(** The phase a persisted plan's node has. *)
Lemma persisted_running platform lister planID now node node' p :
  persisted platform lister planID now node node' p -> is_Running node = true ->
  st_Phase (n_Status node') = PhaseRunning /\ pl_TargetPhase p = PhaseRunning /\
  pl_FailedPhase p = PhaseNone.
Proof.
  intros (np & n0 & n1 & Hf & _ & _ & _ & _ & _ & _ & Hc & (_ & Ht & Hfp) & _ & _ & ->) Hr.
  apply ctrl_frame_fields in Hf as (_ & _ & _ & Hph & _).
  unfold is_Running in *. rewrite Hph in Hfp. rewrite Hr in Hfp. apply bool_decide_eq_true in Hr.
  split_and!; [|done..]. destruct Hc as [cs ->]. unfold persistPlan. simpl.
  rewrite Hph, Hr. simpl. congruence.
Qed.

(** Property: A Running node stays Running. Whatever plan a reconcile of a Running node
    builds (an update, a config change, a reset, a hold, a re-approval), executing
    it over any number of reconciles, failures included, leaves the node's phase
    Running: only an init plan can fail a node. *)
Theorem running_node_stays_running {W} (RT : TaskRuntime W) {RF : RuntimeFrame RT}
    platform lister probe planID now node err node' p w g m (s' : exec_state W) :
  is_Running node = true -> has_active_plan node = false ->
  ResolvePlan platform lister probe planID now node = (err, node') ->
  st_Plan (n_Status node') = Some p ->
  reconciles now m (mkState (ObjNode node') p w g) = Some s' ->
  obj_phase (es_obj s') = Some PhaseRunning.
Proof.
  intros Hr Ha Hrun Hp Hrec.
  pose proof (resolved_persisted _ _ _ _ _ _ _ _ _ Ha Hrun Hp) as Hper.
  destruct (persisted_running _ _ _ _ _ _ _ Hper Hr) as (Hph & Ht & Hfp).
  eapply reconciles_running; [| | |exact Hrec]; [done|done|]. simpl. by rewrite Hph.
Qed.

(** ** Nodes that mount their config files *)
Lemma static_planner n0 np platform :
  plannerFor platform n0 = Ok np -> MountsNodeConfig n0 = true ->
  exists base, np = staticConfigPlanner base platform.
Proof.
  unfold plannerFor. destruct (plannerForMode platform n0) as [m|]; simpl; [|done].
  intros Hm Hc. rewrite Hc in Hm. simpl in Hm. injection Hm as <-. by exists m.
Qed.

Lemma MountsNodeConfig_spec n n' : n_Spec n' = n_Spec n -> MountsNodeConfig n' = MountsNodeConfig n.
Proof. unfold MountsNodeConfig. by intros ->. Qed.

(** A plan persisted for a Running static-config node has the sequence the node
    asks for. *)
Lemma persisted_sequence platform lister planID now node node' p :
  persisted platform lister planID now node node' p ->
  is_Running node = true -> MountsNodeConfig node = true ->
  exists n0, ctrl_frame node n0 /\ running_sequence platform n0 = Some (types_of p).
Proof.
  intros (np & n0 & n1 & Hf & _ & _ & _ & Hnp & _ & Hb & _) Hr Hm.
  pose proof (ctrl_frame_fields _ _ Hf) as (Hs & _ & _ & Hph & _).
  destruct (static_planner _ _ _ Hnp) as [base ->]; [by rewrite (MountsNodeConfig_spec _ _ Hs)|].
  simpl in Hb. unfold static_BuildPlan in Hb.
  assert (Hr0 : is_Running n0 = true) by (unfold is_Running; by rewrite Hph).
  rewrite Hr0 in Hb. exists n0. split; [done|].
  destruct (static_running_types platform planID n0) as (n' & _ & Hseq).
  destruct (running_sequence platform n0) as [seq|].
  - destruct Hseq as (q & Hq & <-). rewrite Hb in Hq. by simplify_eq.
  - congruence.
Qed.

Task brief:
Search the material for the word "plannerFor". Each line where it is found must be copied.

Answer for the task:
  plannerFor platform n0 = Ok np -> MountsNodeConfig n0 = true ->
  unfold plannerFor. destruct (plannerForMode platform n0) as [m|]; simpl; [|done].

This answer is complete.